The follow-up to the Oscar-winning 2019 film, starring Joaquin Phoenix as Arthur Fleck (Joker) and Lady Gaga as Lee Quinzel (Harley Quinn), was branded “stupid” by critics upon its October 4 release and flopped at the box office.

Dillon, 39, who played a guard at Arkham Asylum in the movie, recently appeared on The Joe Rogan Experience podcast where he spoke about his time filming.

“It’s the worst film ever made,” Dillon said. “I think what happened, after the first Joker, there was a lot of talk like, ‘Oh, this was loved by incels. This was loved by the wrong kinds of people. This sent the wrong kind of message. Male rage! Nihilism!’ All these think pieces. And then I think, ‘What if we went the other way,’ and now they have Joaquin Phoenix and Lady Gaga tap dancing to a point where it’s insane.”

“It has no plot,” he continued. “We would sit there, me and these other guys were all dressed in these security outfits because we’re working at the Arkham Asylum, and I would turn to one of them and we’d hear this crap and I’d go, ‘What the f*** is this?’ And they’d go, ‘This is going to bomb, man.’ I go, ‘This is the worst thing I’ve ever seen.’

“We were talking about it at lunch, and we’d go, ‘What is the plot? Is there a plot? I don’t know, I think he falls in love with her in the prison?’ It’s not even hate-watchable. That’s how terrible it is.”

Joaquin Phoenix as Arthur Fleck (Joker) and Lady Gaga as Lee Quinzel (Harley Quinn)
Joaquin Phoenix as Arthur Fleck (Joker) and Lady Gaga as Lee Quinzel (Harley Quinn) (Warner Bros)

Taxi Driver writer Paul Schrader was among those who agreed with Dillon’s assessment. He said in an interview that he walked out after around 10 or 15 minutes, bought something, came back for another 10 minutes, and decided: “That was enough.”

The film has had its defenders, however, including Pulp Fiction director Quentin Tarantino.

Speaking on American Psycho author Bret Easton Ellis’s podcast, Tarantino said: “I went to see it expecting to be impressed by the film-making but I thought it was going to be an arms-length, intellectual exercise that ultimately I wouldn’t think worked like a movie, but that I would appreciate it for what it is. And I’m just nihilistic enough to kind of enjoy a movie that doesn’t quite work as a movie or that’s like a big, giant mess to some degree.

“And I didn’t find it an intellectual exercise. I really got caught up into it.”

Tarantino went on to say that Phoenix gave “one of the best performances I’ve ever seen in my life,” and argued that Phillips had embraced the spirit of the movie in his work. “The Joker directed the movie,” said Tarantino. “The entire concept, even him spending the studio’s money – he’s spending it like the Joker would spend it, all right? … He’s saying f*** you to all of them. He’s saying f*** you to the movie audience. He’s saying f*** you to Hollywood.”

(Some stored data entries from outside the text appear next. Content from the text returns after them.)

(** No wrap-around for realistic settings. *)
Lemma StallThreshold_exact f :
  0 <= checkInterval f <= 3600 * Second -> (length (peerAddrs f) <= 1000)%nat ->
  StallThreshold f = 2 * (checkInterval f
    + ((2 + 2 * Z.of_nat (length (peerAddrs f))) * httpRequestTimeout + evaluateTimeout)).
Proof.
  intros Hi Hp. unfold StallThreshold.
  change evaluateTimeout with 35000000000. change httpRequestTimeout with 2000000000.
  change (3600 * Second) with 3600000000000 in Hi.
  rewrite (wrap64_id ((2 + _) * _)) by (unfold is_int64, MinInt64, MaxInt64; lia).
  rewrite (wrap64_id ((2 + _) * _ + _)) by (unfold is_int64, MinInt64, MaxInt64; lia).
  rewrite (wrap64_id (checkInterval f + _)) by (unfold is_int64, MinInt64, MaxInt64; lia).
  rewrite wrap64_id by (unfold is_int64, MinInt64, MaxInt64; lia). done.
Qed.

(** A tick does bounded work: at most one write to MySQL's read-only state,
    and at most two requests to the operator and two to each peer; so the time its
    requests and its MySQL work may take, each within its timeout, and one check
    interval are within half of [StallThreshold]. *)
Theorem tick_bounded f tr g :
  0 <= checkInterval f <= 3600 * Second -> (length (peerAddrs f) <= 1000)%nat ->
  runs (Check_ f) tr g ->
  (count_ops is_write tr <= 1)%nat
  /\ (count_ops is_http tr <= 2 + 2 * length (peerAddrs f))%nat
  /\ 2 * (checkInterval f + Z.of_nat (count_ops is_http tr) * httpRequestTimeout + evaluateTimeout)
     <= StallThreshold f.
Proof.
  intros Hi Hp (n1 & t1 & h1 & t2 & h2 & n2 & -> & H1 & H2 & ->)%Check_runs.
  pose proof (count_poll _ _ _ H1) as C1. simpl in C1.
  pose proof (evaluate_no_http _ _ _ H2) as C2. pose proof (evaluate_writes _ _ _ H2) as W2.
  assert (count_ops is_write t1 = 0)%nat as W1
    by (apply (count_ops_none is_write is_poll _ _ _ (poll_only _)) in H1; [done|by intros []]).
  rewrite !count_ops_cons, !count_ops_app, !count_ops_cons, C2, W1.
  change (count_ops is_write []) with 0%nat. change (count_ops is_http []) with 0%nat. simpl.
  split; [lia|]. split; [lia|].
  rewrite StallThreshold_exact by done. unfold httpRequestTimeout, Second. lia.
Qed.

(** The startup safety net fences first and asks later: with a complete
    identity its first call is the fence; it clears the fence only after it was
    acknowledged and the operator named this site; and it reports an unsettled
    outcome exactly when a write it made was not acknowledged. *)
Theorem startup_fences_first cfg cache tr cache' settled :
  MySite cfg <> "" -> PodNamespace cfg <> "" -> FailoverGroup cfg <> "" -> BloodravenAddress cfg <> "" ->
  runs (RunSafetyNet cfg cache) tr (cache', settled) ->
  (exists ok rest, tr = ev SetSuperReadOnly ok :: rest)
  /\ (called ClearSuperReadOnly tr ->
        ev SetSuperReadOnly true ∈ tr
        /\ ev (GetActiveSite (PodNamespace cfg) (FailoverGroup cfg)) (Some (StatusOK, Some (MySite cfg))) ∈ tr)
  /\ (settled = false <-> ev SetSuperReadOnly false ∈ tr \/ ev ClearSuperReadOnly false ∈ tr).
Proof.
  intros H1 H2 H3 H4 H. unfold RunSafetyNet in H. rewrite !bool_decide_false in H by done. cbn [orb] in H.
  unfold queryActiveSite in H. run_all; zify_bool; simplify_eq.
  all: split; [by eexists _, _|]; split; [try not_called|].
  all: try (split; [try done; intros _|intros [Hi|Hi]; in_trace Hi; done]; first [left; ev_in|right; ev_in]).
  all: intros _; split; [ev_in|].
  all: assert (MySite cfg = s) as -> by (by apply dec_stable).
  all: destruct x2 as [[status body]|]; [|done]; case_match; [|done]; zify_bool; subst; right; left.
Qed.

(** C37. The hand-over of an armed safety net to rule 1 can lose both: on a server
    that turned writable since the last tick, rule 1's view is discarded as older
    than the promotion, although the operator gave it on this very tick. The tick
    disarms the safety net, the operator named another site, and nothing is
    fenced. *)
Theorem safety_net_lost_on_promotion :
  exists f tr g, exclusive f /\ safetyNetPending f = true /\ mySite f = "a"
    /\ runs (Check_ f) tr g
    /\ operator_says f "b" tr /\ ev IsReadOnly (Some false) ∈ tr
    /\ ~ called SetSuperReadOnly tr /\ safetyNetPending g = false.
Proof.
  set (f := ArmSafetyNet (WithSafetyNet (WithTopology "a" "ns" "g"
              (Some {| activeSite := ""; observedAt := 0 |})
              (NewFencingMonitorFull "op:80" [] Second (30 * Second) false)))
            <| sawReadOnly := true |>).
  set (oracle := fun (_ : list (event ans)) (o : op) =>
    match o return ans o with
    | Now => 1000 * Second
    | GetHealthz | GetPeerPing _ => Some StatusOK
    | GetActiveSite _ _ => Some (StatusOK, Some "b")
    | GetPeerActiveSite _ => None
    | IsReadOnly | IsSuperReadOnly | CloneInProgress => Some false
    | SetSuperReadOnly | KillConnections | ClearSuperReadOnly => true
    end).
  exists f, (exec oracle (Check_ f) []).1, (exec oracle (Check_ f) []).2.
  split; [by intros [_ ?]|]. split; [done|]. split; [done|].
  split; [apply (exec_runs oracle _ []); by destruct (exec _ _ _)|].
  split; [unfold operator_says; run_trace; ev_in|]. split; [run_trace; ev_in|].
  split; [run_trace; not_called|by vm_compute].
Qed.

(** ** Witnesses *)

(** An environment that answers every call the same way. *)
Definition env (now : Z) (http : option Z) (site : string) (readOnly superReadOnly : option bool)
    (writes_ok : bool) (_ : list (event ans)) (o : op) : ans o :=
  match o with
  | Now => now
  | GetHealthz | GetPeerPing _ => http
  | GetActiveSite _ _ => (fun s => (s, Some site)) <$> http
  | GetPeerActiveSite _ => None
  | IsReadOnly => readOnly
  | IsSuperReadOnly => superReadOnly
  | CloneInProgress => Some false
  | SetSuperReadOnly | KillConnections | ClearSuperReadOnly => writes_ok
  end.

Definition demo_monitor : FencingMonitor :=
  WithSafetyNet (WithTopology "a" "ns" "g" (Some {| activeSite := ""; observedAt := 0 |})
    (NewFencingMonitorFull "op:80" ["peer:80"; ""] Second (30 * Second) true)).

(** Everything is silent, long after the start. *)
Definition silent := env (9000 * Second) None "" (Some false) (Some false) true.

Lemma fence_only_when_justified_witness :
  ev IsReadOnly (Some false) ∈ (exec silent (evaluate demo_monitor) []).1.
Proof.
  destruct (fence_only_when_justified demo_monitor _ _ (exec_run silent (evaluate demo_monitor)))
    as [(_ & H & _)|[H _]]; [exists true; run_trace; ev_in| |exact H].
  run_trace. in_trace H.
Defined.

Lemma rules_fire_witness : fenced (exec silent (evaluate demo_monitor) []).2 = true.
Proof.
  destruct (rules_fire demo_monitor _ _ ltac:(by unfold quiet) (exec_run silent (evaluate demo_monitor)))
    as [(_ & _ & H)|(H & _)].
  - run_trace. ev_in.
  - run_trace. intros H. in_trace H. done.
  - right. intros t Ht. run_trace. in_trace Ht. subst. by vm_compute.
  - exact H.
  - run_trace. in_trace H. done.
Defined.

(** A lease that is expired at once. *)
Definition demo_unleased : FencingMonitor := demo_monitor <| leaseTimeout := -1 |>.

Lemma fenced_is_proven_witness :
  ev SetSuperReadOnly true ∈ (exec silent (Run 1 demo_unleased) []).1
  \/ ev SetSuperReadOnly false ∈ (exec silent (Run 1 demo_unleased) []).1.
Proof.
  destruct (fenced_is_proven 1 demo_unleased _ _ eq_refl eq_refl
    (exec_run silent _)) as [H|[H _]]; [by vm_compute|by left|by right].
Defined.

(** The operator confirms the site; the safety net is armed. *)
Definition confirming := env (9000 * Second) (Some StatusOK) "a" (Some true) (Some true) true.

Lemma clear_only_when_confirmed_witness :
  operator_says demo_monitor "a" (exec confirming (Check_ (ArmSafetyNet demo_monitor)) []).1.
Proof.
  apply (clear_only_when_confirmed (ArmSafetyNet demo_monitor) _ _ (exec_run confirming _)).
  exists true. run_trace. ev_in.
Defined.

Lemma safety_net_settles_witness :
  exclusive (exec confirming (Check_ (ArmSafetyNet demo_monitor)) []).2.
Proof.
  apply (safety_net_settles (ArmSafetyNet demo_monitor) _ _ ltac:(by intros [_ ?]) (exec_run confirming _)).
Defined.

Lemma operator_view_authoritative_witness :
  operator_says demo_monitor "a" (exec confirming (poll demo_monitor) []).1.
Proof. apply (operator_view_authoritative demo_monitor _ _ (exec_run confirming _)). by vm_compute. Defined.

(** Only the operator's health endpoint is gone; the clock stands at the start. *)
Definition starting := env (100 * Second) None "" (Some false) (Some false) true.

(** An answer that names a site. *)
Definition names_site (e : event ans) : bool :=
  let '(existT o x) := e in
  match o return ans o -> bool with
  | GetActiveSite _ _ => fun x => match x with Some _ => true | None => false end
  | GetPeerActiveSite _ => fun x => match x with Some _ => true | None => false end
  | _ => fun _ => false
  end x.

Hideo Kojima, the creator of the iconic video game series Metal Gear Solid and more recently Death Stranding, recently argued on X/Twitter that the second Joker film might take years for the film to be fully understood.

“It may take some time for it to become a true ‘folie à deux.’ But there is no doubt that everyone in the audience loved Joaquin and Gaga in this film,” he wrote.